Prompt
Which lines of the entries contain the string "Hcall"? Copy each of them.
Top of Source data
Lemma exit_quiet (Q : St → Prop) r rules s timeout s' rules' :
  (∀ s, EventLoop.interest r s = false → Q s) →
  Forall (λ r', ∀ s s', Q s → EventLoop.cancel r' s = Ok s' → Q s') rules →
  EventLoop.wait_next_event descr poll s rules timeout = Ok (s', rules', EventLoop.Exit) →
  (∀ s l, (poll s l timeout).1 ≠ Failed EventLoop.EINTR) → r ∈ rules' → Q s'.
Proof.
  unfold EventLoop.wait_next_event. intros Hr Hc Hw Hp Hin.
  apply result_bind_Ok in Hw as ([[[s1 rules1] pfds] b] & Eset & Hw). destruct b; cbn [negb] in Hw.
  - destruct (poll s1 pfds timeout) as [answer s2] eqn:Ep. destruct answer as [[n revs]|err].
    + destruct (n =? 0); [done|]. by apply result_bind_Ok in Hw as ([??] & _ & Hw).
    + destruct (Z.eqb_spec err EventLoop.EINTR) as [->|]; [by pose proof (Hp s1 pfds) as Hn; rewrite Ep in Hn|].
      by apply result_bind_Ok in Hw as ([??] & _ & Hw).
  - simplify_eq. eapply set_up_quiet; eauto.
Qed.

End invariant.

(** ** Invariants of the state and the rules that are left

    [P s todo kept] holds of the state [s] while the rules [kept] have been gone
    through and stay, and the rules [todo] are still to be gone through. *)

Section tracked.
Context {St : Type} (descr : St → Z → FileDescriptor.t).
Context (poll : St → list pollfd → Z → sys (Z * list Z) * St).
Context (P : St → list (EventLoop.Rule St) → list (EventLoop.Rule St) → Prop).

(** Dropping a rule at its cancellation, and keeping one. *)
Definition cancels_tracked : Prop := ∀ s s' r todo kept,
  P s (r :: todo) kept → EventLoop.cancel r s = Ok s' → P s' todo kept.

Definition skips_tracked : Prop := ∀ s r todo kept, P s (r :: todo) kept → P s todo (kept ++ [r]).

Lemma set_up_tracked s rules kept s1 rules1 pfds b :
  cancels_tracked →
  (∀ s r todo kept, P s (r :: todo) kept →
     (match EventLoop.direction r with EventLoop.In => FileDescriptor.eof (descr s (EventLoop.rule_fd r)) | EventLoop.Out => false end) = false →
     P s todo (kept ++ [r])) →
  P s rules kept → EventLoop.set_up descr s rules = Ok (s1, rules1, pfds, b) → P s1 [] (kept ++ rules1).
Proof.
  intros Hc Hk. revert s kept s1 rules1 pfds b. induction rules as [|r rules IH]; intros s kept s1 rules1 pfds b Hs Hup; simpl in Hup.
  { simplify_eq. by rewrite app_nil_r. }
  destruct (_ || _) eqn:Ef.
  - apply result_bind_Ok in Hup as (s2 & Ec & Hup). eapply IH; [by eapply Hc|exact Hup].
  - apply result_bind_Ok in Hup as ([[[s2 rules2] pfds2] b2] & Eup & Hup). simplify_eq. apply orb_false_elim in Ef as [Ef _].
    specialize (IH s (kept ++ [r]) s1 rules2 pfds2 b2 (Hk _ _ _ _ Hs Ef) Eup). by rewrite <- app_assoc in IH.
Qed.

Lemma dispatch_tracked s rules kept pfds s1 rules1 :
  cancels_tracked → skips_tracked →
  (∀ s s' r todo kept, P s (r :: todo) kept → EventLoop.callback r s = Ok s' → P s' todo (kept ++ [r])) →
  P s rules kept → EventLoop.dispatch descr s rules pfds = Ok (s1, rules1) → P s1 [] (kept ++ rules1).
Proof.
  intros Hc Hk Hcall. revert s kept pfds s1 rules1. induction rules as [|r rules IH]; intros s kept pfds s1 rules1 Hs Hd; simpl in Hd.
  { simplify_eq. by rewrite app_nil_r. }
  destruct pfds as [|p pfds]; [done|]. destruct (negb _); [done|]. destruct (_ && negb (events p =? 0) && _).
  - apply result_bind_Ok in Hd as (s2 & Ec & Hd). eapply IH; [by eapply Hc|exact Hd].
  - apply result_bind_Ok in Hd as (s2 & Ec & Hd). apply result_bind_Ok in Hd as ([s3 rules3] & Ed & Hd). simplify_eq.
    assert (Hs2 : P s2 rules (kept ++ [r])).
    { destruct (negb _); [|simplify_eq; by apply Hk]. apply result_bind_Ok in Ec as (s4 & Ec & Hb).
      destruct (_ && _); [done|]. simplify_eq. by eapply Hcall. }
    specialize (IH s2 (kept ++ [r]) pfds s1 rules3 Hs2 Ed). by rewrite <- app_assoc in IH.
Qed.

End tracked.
Bottom of Source data
Solution to this task
  intros Hc Hk Hcall. revert s kept pfds s1 rules1. induction rules as [|r rules IH]; intros s kept pfds s1 rules1 Hs Hd; simpl in Hd.
      destruct (_ && _); [done|]. simplify_eq. by eapply Hcall. }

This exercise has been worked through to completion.